Top of PROVIDED ENTRIES
(** The EAGLE drop of a group is not verified at the length that is
    returned.  Group 0 verifies its drop at seven tokens; group 1 then lowers
    the candidate to four tokens while applying its own drop, and the set of
    verified groups is kept, so group 0 is looked up without the drop: the
    search returns four tokens although the look-up of group 0 with its drop
    finds no hit at all up to that length, and the block after the hit is not
    cached in group 0. *)
Theorem hybrid_eagle_stale_verification :
  (c ← stale_coordinator;
   match coordinator_class c with
   | Hybrid gs _ =>
       '(_, hit, _) ← hybrid_find_longest_cache_hit gs (RawHashes stale_hashes) 9 c;
       '(_, hit0) ← swa_find_longest_cache_hit (RawHashes stale_hashes) (hit + 1) [0] (block_pool c) (SlidingWindowSpec 1 2 0) true 1 1 1;
       next ← lookup_all [14] [0] (block_pool c);
       Ok (sg_use_eagle <$> gs, hit, hit0, next)
   | _ => Err TypeError
   end) = Ok ([true; true], 4, 0, None).
Proof. vm_compute. reflexivity. Qed.

(** ** Witnesses *)

Definition demo_config : KVCacheConfig :=
  mkConfig 6 [mkGroup (FullAttentionSpec 2) 0 false; mkGroup (SlidingWindowSpec 2 3 0) 0 false] None false.

Definition demo_coordinator : result Coordinator :=
  get_kv_cache_coordinator demo_config 16 16 false true false 1 1 2 2 None 0.

Lemma demo_config_ok : config_ok demo_config 2 2 1 false.
Proof.
  split; [lia|lia|vm_compute; discriminate|..].
  - intros g [->|[->|[]%elem_of_nil]%elem_of_cons]%elem_of_cons; vm_compute; split_and!; try done.
  - intros g b ch [->|[->|[]%elem_of_nil]%elem_of_cons]%elem_of_cons Hs; discriminate Hs.
Qed.

Lemma demo_coordinator_ok :
  ∃ c gs f, demo_coordinator = Ok c ∧ coordinator_class c = Hybrid gs f ∧ groups_ok c gs ∧
    hash_block_size (block_pool c) = 2 ∧ pool_inv (block_pool c) [Blk 1; Blk 2; Blk 3; Blk 4; Blk 5].
Proof.
  destruct demo_coordinator as [c|e] eqn:E; [|vm_compute in E; discriminate E]. exists c.
  destruct (hybrid_groups_ok demo_config 16 16 false false 1 1 2 2 None 0 c E) as (gs & f & Hcl & Hgs & Hh & _ & Hp); [vm_compute; discriminate|exact demo_config_ok|].
  exists gs, f. split_and!; [done|done|done|done|].
  destruct (new_block_pool_spec 6 true 2 false None ltac:(lia)) as (p & Hp' & Hinv & _). change (num_blocks demo_config) with 6 in Hp.
  rewrite Hp in Hp'. injection Hp' as <-. exact Hinv.
Qed.

Lemma hybrid_cache_hit_correct_witness :
  ∃ c gs f blocks hit longest, demo_coordinator = Ok c ∧ coordinator_class c = Hybrid gs f ∧
    hybrid_find_longest_cache_hit gs (RawHashes [[7]; [8]]) 5 c = Ok (blocks, hit, longest - hit) ∧ hit mod co_scheduler_block_size c = 0.
Proof.
  destruct demo_coordinator_ok as (c & gs & f & Hc & Hcl & Hgs & Hh & Hinv).
  destruct (hybrid_cache_hit_correct c gs [[7]; [8]] 5) as (blocks & hit & longest & Hrun & _ & Ha & _).
  { split; [exact Hgs|apply Hinv|lia|rewrite Hh; vm_compute; discriminate]. }
  exists c, gs, f, blocks, hit, longest. split; [exact Hc|]. split; [exact Hcl|]. split; [exact Hrun|exact Ha].
Defined.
Bottom of PROVIDED ENTRIES
▶ **ACTIVITY**
When the line containing "rewrite Hp in" is reached, return it and every later line through the end of the listing above, unaltered and alone.

▶ **RESULT OF THE EXERCISE**
  rewrite Hp in Hp'. injection Hp' as <-. exact Hinv.
Qed.

Lemma hybrid_cache_hit_correct_witness :
  ∃ c gs f blocks hit longest, demo_coordinator = Ok c ∧ coordinator_class c = Hybrid gs f ∧
    hybrid_find_longest_cache_hit gs (RawHashes [[7]; [8]]) 5 c = Ok (blocks, hit, longest - hit) ∧ hit mod co_scheduler_block_size c = 0.
Proof.
  destruct demo_coordinator_ok as (c & gs & f & Hc & Hcl & Hgs & Hh & Hinv).
  destruct (hybrid_cache_hit_correct c gs [[7]; [8]] 5) as (blocks & hit & longest & Hrun & _ & Ha & _).
  { split; [exact Hgs|apply Hinv|lia|rewrite Hh; vm_compute; discriminate]. }
  exists c, gs, f, blocks, hit, longest. split; [exact Hc|]. split; [exact Hcl|]. split; [exact Hrun|exact Ha].
Defined.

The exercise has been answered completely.